These detectors can be particularly effective when it comes to hydrogen. Hydrogen molecules are around eight times smaller than methane molecules, which makes leaks are far more likely and because it burns with a flame that is almost invisible to the naked eye and is odourless, it is more difficult to detect. However, the use of acoustic detection of leaks greatly reduces the risk of explosion, minimises the financial cost of leaks and is particularly effective in settings where hydrogen is stored.


As far back as 2020, a report by trade union Prospect stated that in 2020 the rate of lost time to injuries in offshore renewables was four times as high as in offshore oil and gas, itself a high hazard industry.

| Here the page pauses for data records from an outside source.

(* ===== verification/Hashing.v ===== *)
(** * File checksums (src/src/hashing.rs)

    The algorithms, the digests users write and the receiver's checks of file
    contents against them.  The hash functions themselves (blake3, sha2, md5,
    xxhash) are library code: a [HashLib] is a parameter, and [HashLaws] states
    the documented contract that hashing in pieces is hashing the whole and
    that outputs have their width.
    - A hash is 32 bytes; shorter outputs are padded with zeros.
    - A reader is the list of what its successive [read] calls return; an empty
      piece is the end of the file. *)

From stdpp Require Import strings.
From S2P Require Import Prelude Text.
Local Open Scope Z_scope.

Abbreviation hres := (result string).

Inductive HashAlgorithm := Blake3 | Sha256 | Md5 | Xxh3.

#[export] Instance HashAlgorithm_eq_dec : EqDecision HashAlgorithm.
Proof. solve_decision. Defined.

Definition as_str (a : HashAlgorithm) : list Z :=
  match a with
  | Blake3 => bs "blake3" | Sha256 => bs "sha256" | Md5 => bs "md5" | Xxh3 => bs "xxh3-128"
  end.

Definition output_len (a : HashAlgorithm) : nat :=
  match a with Blake3 | Sha256 => 32 | Md5 | Xxh3 => 16 end.

Definition algorithm_from_str (value : list Z) : hres HashAlgorithm :=
  if decide (value = bs "blake3") then Ok Blake3
  else if decide (value = bs "sha256") then Ok Sha256
  else if decide (value = bs "md5") then Ok Md5
  else if decide (value = bs "xxh3-128") then Ok Xxh3
  else Err "unknown hash algorithm"%string.

(** ** The hash libraries *)
Record HashImpl (O : Type) := mkImpl {
  hstate : Type;
  h_new : hstate;
  h_update : hstate -> list Z -> hstate;
  h_finalize : hstate -> O;
  h_hash : list Z -> O
}.
Arguments hstate {O} _.
Arguments h_new {O} _.
Arguments h_update {O} _ _ _.
Arguments h_finalize {O} _ _.
Arguments h_hash {O} _ _.

Class HashLib := {
  blake3 : HashImpl (list Z);
  sha2 : HashImpl (list Z);
  md5 : HashImpl (list Z);
  (** [digest128] is a [u128]. *)
  xxh3 : HashImpl Z
}.

Definition streams {O} (h : HashImpl O) : Prop :=
  forall pieces, h_finalize h (foldl (h_update h) (h_new h) pieces) = h_hash h (concat pieces).
Definition has_width (n : nat) (l : list Z) : Prop := length l = n /\ Forall is_byte l.

Class HashLaws `{HashLib} := {
  blake3_streams : streams blake3;
  sha2_streams : streams sha2;
  md5_streams : streams md5;
  xxh3_streams : streams xxh3;
  blake3_width l : has_width 32 (h_hash blake3 l);
  sha2_width l : has_width 32 (h_hash sha2 l);
  md5_width l : has_width 16 (h_hash md5 l)
}.

(** [u128::to_be_bytes]. *)
Definition to_be_bytes (width : nat) (n : Z) : list Z :=
  (fun i => Z.shiftr n (8 * (Z.of_nat width - 1 - Z.of_nat i)) mod 256) <$> seq 0 width.

(** [let mut result = [0; 32]; result[..n].copy_from_slice(out)]. *)
Definition pad32 (out : list Z) : list Z := out ++ replicate (32 - length out) 0.

Section Hash.
Context `{HashLib}.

It is notable that one of the key themes raised in the 2021 Safety at Work report published by Dräger around the topic, revealed concerns that safety protocols and regulations in the UK’s renewable energy sector were failing to keep pace with the broader speed of progress within the sector.


There are however some encouraging signs that as the renewable sector grows, it is beginning to recognise the fundamental importance of safety. Independent research carried in 2022 showed that 82% of the UK’s new and renewable energy sector workforce think safety has increased in importance within their business compared to the previous year.


The combination of greater awareness of safety issues, at the same time as improvements in technology which provide additional protection, should be at least partly encouraging for the wellbeing of those who operate in the renewables section. There is still much work to be done, however, in improving universal awareness of safety in the renewables and low carbon sector; understanding and mitigating these safety considerations and in establishing standardised safety protocols for renewable energy.


This is an area on which we continue to focus, working with those at the forefront of advances in the sector, such as academic specialists, to further enhance safety equipment and to keep pace with innovations in the renewable and low carbon industries, hereby supporting the process of the energy transition.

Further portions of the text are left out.